Soiling the party, however, are observations such as:
- If the sun can really sterilize my backpacking clothes, then why are my sun baked shirts stinking to begin with?
- UV works best with direct hits. Even small particles in liquid can shadow pathogens, allowing them to survive. One can only image what shadowy things lurk in a backpackers pants.
- The UV spectrum used in water treatment plants operates at 2537 angstroms, or 254 nanometers. This spectrum, though present in sunlight, is usually absorbed by our atmosphere. It’s presence on earth therefore is extremely rare. For practical sterilization purposes, it has to be artificially created with UV lamps.
Damn you science! Stop teasing me!
But don’t give up quite yet. The promise of simple sunlight cleaning and sterilization is just too good to give up on. I came across an ACS Publication of Applied Materials and Interfaces article titled:
Realizing Visible-Light-Induced Self-Cleaning Property of Cotton through Coating N-TiO2 Film and Loading AgI Particles.

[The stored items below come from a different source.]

(** * Memory-aware job admission and accounting core of make

    A shallow embedding of the memory core of [src/main.c] (profile store,
    shared accounting region, descendant walker) and of the command-line
    classifier of [memory.c], followed by the properties checked against
    the specification. *)

From Stdlib Require Import ZArith Ascii String Lia Bool.
From stdpp Require Import base list.

Local Open Scope Z_scope.

(* ===================================================================== *)
(** * Part I: definitions                                                 *)
(* ===================================================================== *)

(** ** Machine integers

    [unsigned long] is 64 bits, [unsigned int] and [int] are 32 bits (LP64).
    Values are carried as [Z]; every operation that can leave the range of
    its C type has its wrap-around written out. *)

Definition ULONG_MOD : Z := 2 ^ 64.
Definition UINT_MOD : Z := 2 ^ 32.

Definition wrap_ulong (z : Z) : Z := z mod ULONG_MOD.
Definition wrap_uint (z : Z) : Z := z mod UINT_MOD.

(** Conversion of a 64-bit pattern to [long] (two's complement). *)
Definition to_long (z : Z) : Z :=
  let u := wrap_ulong z in
  if u <? 2 ^ 63 then u else u - ULONG_MOD.

(** Conversion of a value to [int] (two's complement, 32 bits). *)
Definition to_int (z : Z) : Z :=
  let u := wrap_uint z in
  if u <? 2 ^ 31 then u else u - UINT_MOD.

Definition ulong_range (z : Z) : Prop := 0 <= z < ULONG_MOD.
Definition uint_range (z : Z) : Prop := 0 <= z < UINT_MOD.
Definition int_range (z : Z) : Prop := - 2 ^ 31 <= z < 2 ^ 31.
Definition long_range (z : Z) : Prop := - 2 ^ 63 <= z < 2 ^ 63.

(** The subtraction the specification asks for: it stops at zero. *)
Definition saturating_sub (a b : Z) : Z := if a <? b then 0 else a - b.

(** C strings are lists of characters; [NUL] terminates them. *)
Definition cstring : Type := list ascii.
Definition NUL : ascii := Ascii.zero.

It seems two Chinese scholars, Deyong Wu and Mingce Long, are plotting to turn the entire Chinese laundry business on its head. Others, including researches in Australia and US are also exploring coatings of Titanium Dioxide Nanoparticles for self-cleaning anti-bacterial clothing. If successful, the five stages of laundry could be condensed in to one solar blast.
Oh sure, there still needs to be research. I am personally skeptical we will be able to harness the moon any time soon for required ironing and folding. Perhaps we should also be a smudge nervous that manufactures are adding chemicals to our pants that enable basic sunlight to vaporize dirt.
After all, applied to a hat, who knows what would become of my dirty mind.